Here is a simple greedy algorithm without any guarantees:

Create a bipartite graph where the students are nodes in one set and the task slots are nodes in the other set.

Now we create edges between students and nodes for those assignments that are viable. Initially, those are all. Once we have this graph, we can calculate a random perfect matching. For this, start with a random edge. See if none of the two incident nodes have assignments yet and fix that assignment. If one of the nodes have assignments, go to the next random edge.

This will give you a random assignment. Let's see what happens in the next week:

We need to modify the graph to exclude those edges which would produce a repetition of a task. Once we have removed those edges, we can do the same thing again and calculate a random perfect matching.

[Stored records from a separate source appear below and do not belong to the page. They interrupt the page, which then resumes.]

(** ** What the event log shows *)

(** The event log does not depend on the archive password: two creations that differ in
    a non-blank password only leave the same events and report the same, whatever statement
    fails. *)
Theorem CreateJob_hides_password (env : Env) (s : Service) (w : World)
    (url outDir name site pw1 pw2 : string) (n : Z) :
  TrimSpace pw1 <> "" -> TrimSpace pw2 <> "" ->
  let r1 := run env (CreateJob s url outDir name site pw1 n) w in
  let r2 := run env (CreateJob s url outDir name site pw2 n) w in
  events (db (fst r1)) = events (db (fst r2)) /\ snd r1 = snd r2.
Proof.
  intros H1 H2. unfold CreateJob. destruct (cleanOutDir _ _) as [e|out]; [done|].
  destruct (cleanUserFilename name) as [e|nm]; [done|].
  assert (forall m, added_message url out nm site (TrimSpace pw1) m
                    = added_message url out nm site (TrimSpace pw2) m) as Hmsg.
  { intros m. unfold added_message. apply String.eqb_neq in H1, H2. by rewrite H1, H2. }
  generalize (if (n <=? 0)%Z then 5%Z else n) as m. intros m. rewrite (Hmsg m).
  rewrite !run_bind_err. unfold Store.CreateJob. rewrite !run_bind, !run_now, !run_call.
  unfold handle, act. set (w1 := moved w 1 (db w)). clearbody w1.
  destruct (sql_fault env (clock w1)); [done|]. unfold insert_job. cbn -[next_id Z.ltb max_int64].
  set (id := next_id _ _). destruct (max_int64 <? id)%Z; cbn -[next_id Z.ltb max_int64]; [done|].
  destruct (sql_fault env (S (S (clock w1)))); cbn -[next_id Z.ltb max_int64]; [done|].
  unfold insert_event, find_job, rows_where. cbn -[next_id Z.ltb max_int64]. rewrite !List.filter_app.
  cbn -[next_id Z.ltb max_int64]. 
  assert (forall p, has_id id (new_row url site out nm p m (now_at env (clock w)) id) = true) as Hid
    by (intros p; apply Z.eqb_refl). rewrite !Hid.
  destruct (List.filter _ _); cbn -[next_id Z.ltb max_int64]; destruct (max_int64 <? _)%Z;
    cbn -[next_id Z.ltb max_int64]; split; reflexivity.
Qed.
(* ===== verification/ApiWire.v ===== *)
(** * The API on the wire, and a client connected to it

    [serve_text] is the API's server as HTTP texts: the bodies of requests are decoded, the
    answers encoded (internal/api/http.go, writeJSON and the Decode calls of the handlers).
    [connect] runs a program whose HTTP requests this server answers, so that the client
    (Cli.v) and the daemon become one program. *)

From Stdlib Require Import SpecFloat.
From S2P Require Import Prelude GoStrings GoUrl GoError GoFloat GoJson Schema Effects Settings.
From S2P Require Import Wp Service Api ApiJson.

#[local] Open Scope string_scope.

(** ** Decoding the bodies of requests *)

(** A number as the updates of the settings have it. *)
Definition settings_float (f : float) : Settings.float64 :=
  match f with
  | S754_finite neg m e => mkFloat (if neg then Zneg m else Zpos m) e
  | _ => mkFloat 0 0
  end.

(** A value decoded into an [interface{}]; [None] for a number out of range. *)
Fixpoint json_of (v : value) : option json :=
  match v with
  | Null => Some JNull
  | Bool b => Some (JBool b)
  | Num t => f ← ParseFloat t; Some (JNumber (settings_float f))
  | Str s => Some (JString s)
  | Arr l =>
      JArray <$> (fix elems l := match l with
                                 | [] => Some []
                                 | x :: l' => j ← json_of x; r ← elems l'; Some (j :: r)
                                 end) l
  | Obj l =>
      JObject <$> (fix members l := match l with
                                    | [] => Some []
                                    | (k, x) :: l' => j ← json_of x; r ← members l'; Some ((k, j) :: r)
                                    end) l
  end.

(** A [map[string]interface{}]; of several members with a key the last counts. *)
Definition decode_updates (v : value) : option (gmap string json) :=
  match v with
  | Null => Some ∅
  | Obj _ =>
      j ← json_of v;
      match j with JObject l => Some (foldl (fun m kv => <[fst kv := snd kv]> m) ∅ l) | _ => None end
  | _ => None
  end.

Definition decode_mkdir (v : value) : option string :=
  decode_struct [("path", fun v old => decode_string v old)] v "".

Definition maxRequestBodyBytes : Z := 1048576.

(** What only texts of the library tell: the error of [strconv.ParseInt], and whether the
    first bytes of a body above the limit of [withRequestLimit] are the beginning of a value,
    so that the decoder reads on and meets the limit. *)
Class WireTexts := { parse_error_text : string -> num_error -> string; needs_more : string -> bool }.

Section Wire.
Context `{UC : Unicode} `{JE : JsonErrors} `{WT : WireTexts}.

(** [json.NewDecoder(r.Body).Decode(&x)]. *)
Definition decode_request {X} (decode : value -> option X) (body : string) : decoded X :=
  let within := (Z.of_nat (String.length body) <=? maxRequestBodyBytes)%Z in
  let text := if within then body else take_str (Z.to_nat maxRequestBodyBytes) body in
  match Decode text with
  | Some v => match decode v with Some x => BodyOk x | None => BodyInvalid (json_error text) end
  | None => if within || negb (needs_more text) then BodyInvalid (json_error text) else BodyTooLarge
  end.

(** The URL that the server parses from the request line of a request to [u]. *)
Definition request_url (u : url) : url :=
  mkURL "" "" None "" (if String.eqb (Path u) "" then "/" else Path u) (RawPath u) false (ForceQuery u)
    (RawQuery u) "" "".

Definition received (r : net_req) (u : url) : http_request :=
  mkRequest (NetMethod r) (request_url u) (decode_request decode_add_value (NetBody r))
    (decode_request decode_updates (NetBody r)) (decode_request decode_mkdir (NetBody r)).

(** ** Encoding the answers *)

Definition settings_value (s : SettingsState) : value :=
  Obj [("auto_decrypt", Bool (AutoDecrypt s)); ("concurrency", Num (Itoa (Concurrency s)));
       ("max_attempts", Num (Itoa (SetMaxAttempts s)))].

(** A nil slice is null: [ListEvents] returns one when there is no event; the presets and the
    directories of the daemon are never nil. *)
Definition body_value (b : resp_body) : option value :=
  match b with
  | NoBody => None
  | EError err => Some (error_value err)
  | EParse text err => Some (Obj [("error", Str (parse_error_text text err))])
  | BStatusOk => Some (Obj [("status", Str "ok")])
  | BId id => Some (Obj [("id", Num (Itoa id))])
  | BJobs l => Some (Arr (map view_value l))
  | BJob j => Some (view_value j)
  | BEvents [] => Some Null
  | BEvents l => Some (Arr (map Str l))
  | BMeta m =>
      Some (Obj (("out_dir_presets", Arr (map Str (OutDirPresets m))) :: unless_empty "version" (Version m)))
  | BSettings s => Some (settings_value s)
  | BBrowse b =>
      Some (Obj [("path", Str (BrowsePath b)); ("parent", Str (Parent b));
                 ("dirs", Arr (map Str (Dirs b))); ("is_root", Bool (IsRoot b))])
  | BMkdir path => Some (Obj [("ok", Bool true); ("path", Str path)])
  end.

(** [writeJSON]: the encoder ends with a newline.  The texts that net/http itself writes with a
    redirect or an unknown path are left out. *)
Definition response_text (r : response) : net_resp :=
  mkNetResp (Code r) (match body_value (RespBody r) with Some v => Marshal v ++ nl | None => "" end).

(** ** A client connected to the server *)

(** The answer to a request sent to the daemon's address. *)
Definition serve_text (s : Server) (r : net_req) : prog (res net_resp) :=
  match Parse (NetURL r) with
  | inl e => Ret (inl (ENew e))
  | inr u => resp <- serve_http s (received r u) ;; Ret (inr (response_text resp))
  end.

(** The calls of [p] that are HTTP requests are served by [server]. *)
Fixpoint connect {A} (server : net_req -> prog (res net_resp)) (p : prog A) : prog A :=
  match p with
  | Ret a => Ret a
  | Panic => Panic
  | Vis e k =>
      match e in ev X return (X -> prog A) -> prog A with
      | Net r => fun k => bind (server r) k
      | e => fun k => Vis e k
      end (fun x => connect server (k x))
  end.

Lemma connect_bind {A B} server (p : prog A) (f : A -> prog B) :
  forall env w, run env (connect server (bind p f)) w
  = run env (bind (connect server p) (fun a => connect server (f a))) w.
Proof.
  induction p as [a| |X e k IH]; intros env w; [done..|].
  destruct e; cbn [bind connect]; try (cbn [run]; destruct (handle env w _); apply IH).
  rewrite !run_bind. destruct (run env (server r) w) as [w' [x|]]; [|done].
  by rewrite IH, run_bind.
Qed.
End Wire.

Eventually, you will arrive at a configuration where you cannot complete the matching. This can have two reasons: Either you chose the edges in a bad way or the graph does not admit a perfect matching. To remedy the first cause, you can just run the same approach multiple times with different random choices (e.g. ten times). It won't give you certainty, but it reduces the likelihood of bad choices. The second cause is a bit more tricky. This will happen after a couple of weeks when repetitions must occur because we ran out of tasks. To do this, we can add back some of the edges. Which edges to add is very variable and depends on the desired behavior of the system. I would start by adding all edges for tasks that require the most people. Among those, start with the edges for people that had the least amount of repetitions already. Once you added these edges, try to find the perfect matching again. If you are still unsuccessful, add some more edges, try again, and so on.